**Problem to solve**
Return exactly the lines of the records below, starting at the line that contains "unfold login. destruct (variant d) eqn:V." and ending at the line that contains "(DeviceCiscoIOS_superuser pass)) as", with both of those lines kept.

**Provided material**
Lemma ro_send (P : exn -> Prop) text :
  (forall e, transport_fault e -> P e) ->
  raises_only P (on_shell (send text)).
Proof.
  intros HP d e d'. unfold on_shell, zoom. rewrite send_run.
  destruct (txq (RemoteShell d)) as [|[n|f] q]; cbn; intros H;
    try discriminate.
  injection H as <- _. apply HP. destruct f; [left | right]; reflexivity.
Qed.

Lemma drain_stop_fault q e :
  drain_stop q = Raise e -> stream_fault e.
Proof.
  unfold stream_fault.
  induction q as [|[t| |f|] q IH]; cbn; intros H; try discriminate; auto.
  - injection H as <-. now right.
  - injection H as <-. left. destruct f; [left | right]; reflexivity.
Qed.

Lemma ro_drain (P : exn -> Prop) {A} (step : A -> string -> A) acc :
  (forall e, stream_fault e -> P e) ->
  raises_only P (on_shell (drain step acc)).
Proof.
  intros HP d e d'. unfold on_shell, zoom. rewrite drain_run.
  destruct (drain_stop (rxq (RemoteShell d))) as [[]|e0] eqn:E;
    intros H; [discriminate|].
  injection H as <- _. apply HP. exact (drain_stop_fault _ _ E).
Qed.

Lemma ro_sleep (P : exn -> Prop) n : raises_only P (on_shell (sleep n)).
Proof. intros d e d' H. discriminate. Qed.

Lemma ro_Device_logout (P : exn -> Prop) : raises_only P Device_logout.
Proof.
  intros d e d'. unfold Device_logout, try_except, bind, on_shell, zoom,
    shell_close, client_close, ret.
  destruct d as [v h u p [q t cf ccf sn cc ccc]]; cbn.
  destruct cf as [[]|]; cbn; try discriminate.
  destruct ccf as [[]|]; cbn; discriminate.
Qed.

Ltac ro_tac :=
  repeat match goal with
    | |- raises_only _ (on_shell (send _)) =>
        apply ro_send; unfold dialogue_fault, stream_fault; tauto
    | |- raises_only _ (on_shell (drain _ _)) =>
        apply ro_drain; unfold dialogue_fault, stream_fault; tauto
    | |- raises_only _ (on_shell drain_discard) =>
        apply ro_drain; unfold dialogue_fault, stream_fault; tauto
    | |- raises_only _ (on_shell (drain_last _ _)) =>
        apply ro_drain; unfold dialogue_fault, stream_fault; tauto
    | |- raises_only _ (on_shell (sleep _)) => apply ro_sleep
    | |- raises_only _ Device_logout => apply ro_Device_logout
    | |- raises_only _ (ret _) => apply ro_ret
    | |- raises_only _ (gets _) => apply ro_gets
    | |- raises_only _ (raise _) =>
        apply ro_raise; unfold dialogue_fault, stream_fault; tauto
    | |- raises_only _ (bind _ _) => apply ro_bind; [|intros ?]
    | |- raises_only _ (if _ then _ else _) => apply ro_if
    | |- raises_only _ (match ?x with _ => _ end) => destruct x
    end.

Ltac unhandled :=
  let e := fresh "e" in
  let H := fresh "H" in
  unfold dialogue_fault, stream_fault, transport_fault;
  intros e H; intros;
  repeat match goal with
    | H : _ \/ _ |- _ => destruct H as [H|H]
    end;
  subst; try discriminate; auto.

Lemma connect_returns peer u p d :
  exists b d', connect peer u p d = (Ret b, d').
Proof.
  unfold connect, bind, modify, try_except.
  cbn. destruct (handshake peer) as [[]|]; cbn; eexists; eexists; reflexivity.
Qed.

Lemma login_escapes d e d' :
  login d = (Raise e, d') ->
  (variant d = CiscoIOS /\ e = UnicodeDecodeError)
  \/ (variant d = CiscoWLC
      /\ (e = UnicodeDecodeError \/ e = UnboundLocalError)).
Proof.
  unfold login. destruct (variant d) eqn:V.
  + discriminate.
  + intros H. left. split; [reflexivity|].
    assert (raises_only (fun x => x = UnicodeDecodeError)
              DeviceCiscoIOS_login) as R.
    { unfold DeviceCiscoIOS_login.
      apply (ro_try _ stream_fault); [ro_tac | apply ro_ret | unhandled]. }
    exact (R _ _ _ H).
  + intros H. right. split; [reflexivity|].
    assert (raises_only
              (fun x => x = UnicodeDecodeError \/ x = UnboundLocalError)
              DeviceCiscoWLC_login) as R.
    { unfold DeviceCiscoWLC_login.
      apply (ro_try _ dialogue_fault); [ro_tac | apply ro_ret | unhandled]. }
    exact (R _ _ _ H).
  + discriminate.
Qed.

Lemma superuser_escapes pass d e d' :
  superuser pass d = (Raise e, d') ->
  (variant d = CiscoIOS /\ (e = OSError \/ e = UnicodeDecodeError))
  \/ (variant d = Linux /\ e = OSError).
Proof.
  unfold superuser. destruct (variant d) eqn:V.
  + discriminate.
  + intros H. left. split; [reflexivity|].
    assert (raises_only (fun x => x = OSError \/ x = UnicodeDecodeError)
              (DeviceCiscoIOS_superuser pass)) as R.
    { unfold DeviceCiscoIOS_superuser.
      apply (ro_try _ stream_fault); [ro_tac | apply ro_ret | unhandled]. }
    exact (R _ _ _ H).
  + discriminate.
  + intros H. right. split; [reflexivity|].
    assert (raises_only (fun x => x = OSError)
              (DeviceLinux_superuser pass)) as R.
    { unfold DeviceLinux_superuser.
      apply (ro_try _ stream_fault);
        [ | apply ro_ret
          | unfold stream_fault, transport_fault; intros x [[->| ->]| ->];
            (discriminate || reflexivity) ].
      repeat match goal with
        | |- raises_only _ (bind _ _) => apply ro_bind; [|intros ?]
        | |- raises_only _ (on_shell (send _)) =>
            apply ro_send; unfold stream_fault; tauto
        | |- raises_only _ (on_shell drain_discard) =>
            apply ro_drain; unfold stream_fault; tauto
        | |- raises_only _ (on_shell (drain_last _ _)) =>
            apply ro_drain; unfold stream_fault; tauto
        | |- raises_only _ (on_shell (sleep _)) => apply ro_sleep
        | |- raises_only _ (ret _) => apply ro_ret
        | |- raises_only _ (if _ then _ else _) => apply ro_if
        end. }
    exact (R _ _ _ H).
Qed.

**Written answer**
  unfold login. destruct (variant d) eqn:V.
  + discriminate.
  + intros H. left. split; [reflexivity|].
    assert (raises_only (fun x => x = UnicodeDecodeError)
              DeviceCiscoIOS_login) as R.
    { unfold DeviceCiscoIOS_login.
      apply (ro_try _ stream_fault); [ro_tac | apply ro_ret | unhandled]. }
    exact (R _ _ _ H).
  + intros H. right. split; [reflexivity|].
    assert (raises_only
              (fun x => x = UnicodeDecodeError \/ x = UnboundLocalError)
              DeviceCiscoWLC_login) as R.
    { unfold DeviceCiscoWLC_login.
      apply (ro_try _ dialogue_fault); [ro_tac | apply ro_ret | unhandled]. }
    exact (R _ _ _ H).
  + discriminate.
Qed.

Lemma superuser_escapes pass d e d' :
  superuser pass d = (Raise e, d') ->
  (variant d = CiscoIOS /\ (e = OSError \/ e = UnicodeDecodeError))
  \/ (variant d = Linux /\ e = OSError).
Proof.
  unfold superuser. destruct (variant d) eqn:V.
  + discriminate.
  + intros H. left. split; [reflexivity|].
    assert (raises_only (fun x => x = OSError \/ x = UnicodeDecodeError)
              (DeviceCiscoIOS_superuser pass)) as R.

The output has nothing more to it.